Our host recommended two spots: the Old Parsonage Museum and the Walter Battiss Art Museum. The most apposite of the exhibits on show for frontier-history minded folk like us was the Slachter’s Nek Rebellion.
Positioned around the beam that was used to hang the five convicted Afrikaner rebels — four of whom were hanged twice, as the ropes broke on the first attempt — the exhibition brings home the harsh justice that British Colonial officers meted out in those days.
The saga started when Frederick Bezuidenhout, a local farmer, was summoned to appear before a magistrate’s court because of repeated allegations of mistreatment brought by one of his labourers.
Refusing to present himself, Bezuidenhout resisted arrest by holing up in a nearby cave, where he was eventually shot dead by a British soldier. Out for revenge, his brother Hans organised an
uprising of Afrikaner farmers against the British authorities; inciting them by saying that the British were hostile to the Afrikaner’s cause.

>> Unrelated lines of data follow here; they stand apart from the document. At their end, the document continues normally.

(** A node is bound, and the binding cached. *)
Lemma versions_of_node_app n l b : versions_of_node n (l ++ [b]) = versions_of_node n l ++ if bool_decide (nb_node b = n) then [nb_version b] else [].
Proof.
  unfold versions_of_node. rewrite filter_app, fmap_app. f_equal. unfold filter. simpl. case_decide; case_bool_decide; done.
Qed.
Lemma good_bind s b t c :
  flow_tenant_of_node (nb_node b) (ag_authoring s) = Some t -> tenant_of_version (nb_version b) s = Some t ->
  c = <[nb_node b := Some (nb_version b)]> (ag_node_cache s) \/ (~ sure /\ c = ag_node_cache s) ->
  good s (set_caches (ag_version_cache s) c (set_node_bindings (ag_bindings s ++ [b]) s)).
Proof.
  intros Hn Hv Hc Ht. pose proof Ht as [[F1 F2] N O A1 A2 C K B]. split; [split; simpl; try done | split; simpl; try done; eauto using carries_on_refl].
  - intros n x Hx. rewrite versions_of_node_app. destruct Hc as [->|[Hns ->]].
    + revert Hx. rewrite lookup_insert_Some. intros [[<- <-]|[Hne Hx]].
      * rewrite (bool_decide_true (_ = _)) by done. set_solver.
      * specialize (K n x Hx). rewrite (bool_decide_false (_ = _)) by congruence. by rewrite app_nil_r.
    + specialize (K n x Hx). destruct x as [v|]; [set_solver | by intros].
  - intros b' [Hb| ->%list_elem_of_singleton]%elem_of_app; [by apply B | by exists t].
  - by exists [b].
Qed.
Lemma good_node_fill s n x :
  match x with Some v => v ∈ versions_of_node n (ag_bindings s) | None => sure -> versions_of_node n (ag_bindings s) = [] end ->
  good s (set_caches (ag_version_cache s) (<[n := x]> (ag_node_cache s)) s).
Proof.
  intros Hx Ht. pose proof Ht as [[F1 F2] N O A1 A2 C K B]. split; [split; simpl; try done | split; simpl; try done; eauto using carries_on_refl].
  intros n' x'. rewrite lookup_insert_Some. intros [[<- <-]|[? H]]; [done | by apply K].
Qed.

(** ** Requests *)

(** Reads through the cache. *)
Lemma good_get_agent_version v : respects good (get_agent_version v).
Proof.
  intros s. unfold get_agent_version. rewrite get_bind. destruct (ag_version_cache s !! v); [by intros Ht|]. destruct (ag_versions s !! v) as [r|] eqn:Er; [|apply (keeps_refl tidy develops)].
  by apply good_fill.
Qed.
Lemma get_agent_version_run v s o s1 :
  tidy s -> get_agent_version v s = (Ok o, s1) ->
  ag_versions s1 = ag_versions s /\ ag_agents s1 = ag_agents s /\ ag_authoring s1 = ag_authoring s /\ ag_bindings s1 = ag_bindings s /\
  match o with
  | Some r => ag_version_cache s1 !! v = Some r /\
      exists r', ag_versions s !! v = Some r' /\ same_content r r' /\ lags (av_status r) (av_status r')
  | None => ag_versions s !! v = None
  end.
Proof.
  intros Ht. unfold get_agent_version. rewrite get_bind. destruct (ag_version_cache s !! v) as [r|] eqn:Ec.
  - intros [= <- <-]. split_and!; try done. destruct (ti_cache s Ht v r Ec) as (r' & ? & ? & ? & _). eauto.
  - destruct (ag_versions s !! v) as [r|] eqn:Er; intros [= <- <-]; split_and!; try done; [simpl; apply lookup_insert_eq|]. exists r. split_and!; [done | apply same_content_refl | by left].
Qed.
Lemma get_agent_version_total v s : exists o s1, get_agent_version v s = (Ok o, s1).
Proof. unfold get_agent_version. rewrite get_bind. destruct (ag_version_cache s !! v); [eauto|]. destruct (ag_versions s !! v); simpl; eauto. Qed.

Lemma good_node_read n : respects good (get_agent_version_id_by_node_id n).
Proof.
  intros s. unfold get_agent_version_id_by_node_id. rewrite get_bind. destruct (ag_node_cache s !! n); [by intros Ht|]. unfold mbind_, mlift.
  destruct (one_or_none _) as [x|e] eqn:E; [|apply (keeps_refl tidy develops)]. simpl. apply good_node_fill. destruct x; [by apply one_or_none_elem | intros _; by apply one_or_none_nil].
Qed.
Lemma good_rag_read n : respects good (resolve_effective_rag_config_id_for_node n).
Proof.
  intros s. unfold resolve_effective_rag_config_id_for_node. rewrite get_bind. destruct (_ ≫= _); [by intros Ht|].
  apply respects_bind; [apply _ | apply good_node_read|]. intros [v|]; [|apply respects_ret; apply _].
  apply respects_bind; [apply _ | apply good_get_agent_version|]. intros. apply respects_ret. apply _.
Qed.

Lemma good_asks {T} (f : agency -> T) : respects good (asks f).
Proof. intros s; apply (keeps_refl tidy develops). Qed.
Lemma good_found {T} (o : option T) m : respects good (found o m).
Proof. by destruct o; intros s Ht. Qed.
Lemma good_owned_agent t a : respects good (owned_agent t a).
Proof.
  apply respects_bind; [apply _ | apply good_asks|]. intros [r|]; [case_bool_decide|]; first [apply respects_ret; apply _ | apply respects_raise; apply _].
Qed.
Lemma good_refreshed v : respects good (refreshed v).
Proof. apply respects_bind; [apply _ | apply good_get_agent_version|]. intros. apply good_found. Qed.
Lemma good_event t r i v ty c p j : respects good (on_flows (append_event t r i v ty c p j)).
Proof. apply good_flows, calm_authoring_event. Qed.
#[local] Hint Resolve good_event good_refreshed good_owned_agent good_found good_asks good_get_agent_version : frame.

Lemma owned_agent_run t a s r s1 : owned_agent t a s = (Ok r, s1) -> s1 = s /\ agent_of a (ag_agents s) = Some r /\ an_tenant r = t.
Proof.
  unfold owned_agent, get_agent, asks, mbind_, mget, mret. destruct (agent_of a (ag_agents s)) as [x|]; [|done]. case_bool_decide; [|done]. by intros [= -> ->].
Qed.
Lemma owned_version_run t a v s r s1 :
  tidy s -> owned_agent_version t a v s = (Ok r, s1) ->
  (tidy s1 /\ develops s s1) /\ av_agent r = a /\ ag_version_cache s1 !! v = Some r /\
  exists r', ag_versions s1 !! v = Some r' /\ same_content r r' /\ lags (av_status r) (av_status r').
Proof.
  intros Ht H. unfold owned_agent_version in H. first_step H as [[x|e] s0] eqn:E0; [|done]. apply owned_agent_run in E0 as (-> & _).
  destruct (get_agent_version_total v s) as (o & s2 & E2). rewrite (mbind_run _ _ _ _ _ E2) in H.
  pose proof (good_get_agent_version v s Ht) as Hg. rewrite E2 in Hg. simpl in Hg.
  destruct (get_agent_version_run v s o s2 Ht E2) as (Hv & _ & _ & _ & Ho). destruct o as [y|]; [|done].
  case_bool_decide as Ha; [|done]. injection H as -> ->. rewrite Hv. destruct Ho as (Hc & Ho). split_and!; [by destruct Hg.. | done | done | done].
Qed.
Lemma good_owned_version t a v : respects good (owned_agent_version t a v).
Proof.
  unfold owned_agent_version. apply respects_bind; [apply _ | apply good_owned_agent|]. intros _. apply respects_bind; [apply _ | apply good_get_agent_version|].
  intros [r|]; [case_bool_decide|]; first [apply respects_ret; apply _ | apply respects_raise; apply _].
Qed.

(** *** Changes of versions *)

Lemma set_status_at w v st s r y :
  (sure -> w = Written) -> ag_versions s !! v = Some r -> ag_version_cache s !! v = Some y -> lags (av_status y) st ->
  rank (av_status r) <= rank st -> st = VS_PUBLISHED \/ av_status r <> VS_PUBLISHED ->
  good s (set_agent_version_status w v st s).2.
Proof.
  intros Hw Hr Hy Hl H1 H2. unfold set_agent_version_status. rewrite get_bind, Hr.
  assert (Hstay : w <> Written -> good s (set_agent_versions (<[v := with_agent_status st r]> (ag_versions s)) s)).
  { intros Hn. pose proof (good_status s v r st (ag_version_cache s) Hr) as Hg. apply Hg; [done..|]. right.
    split_and!; [intros Hs; by apply Hn, Hw | done | intros y0 Hy0; by simplify_eq]. }
  destruct w; [|by apply Hstay..]. apply (good_status s v r st (delete v (ag_version_cache s)) Hr); [done..|by left].
Qed.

After negotiations between the Afrikaner rebels and Colonel Jacob Cuyler failed, many rebels surrendered; but a number of their leaders did not. A fortnight later, British troops attacked them and everybody, excepting Hans Bezuidenhout — who also died resisting arrest — handed themselves over. When charged at Uitenhage later, some were cleared, others imprisoned and six were sentenced to hang, although one was later pardoned.
We stopped our Ford Ranger 3.2 TDCi Wildtrak 4×4 about 15km out of on an incline at the top of an unnamed pass skirting the Mankazama River.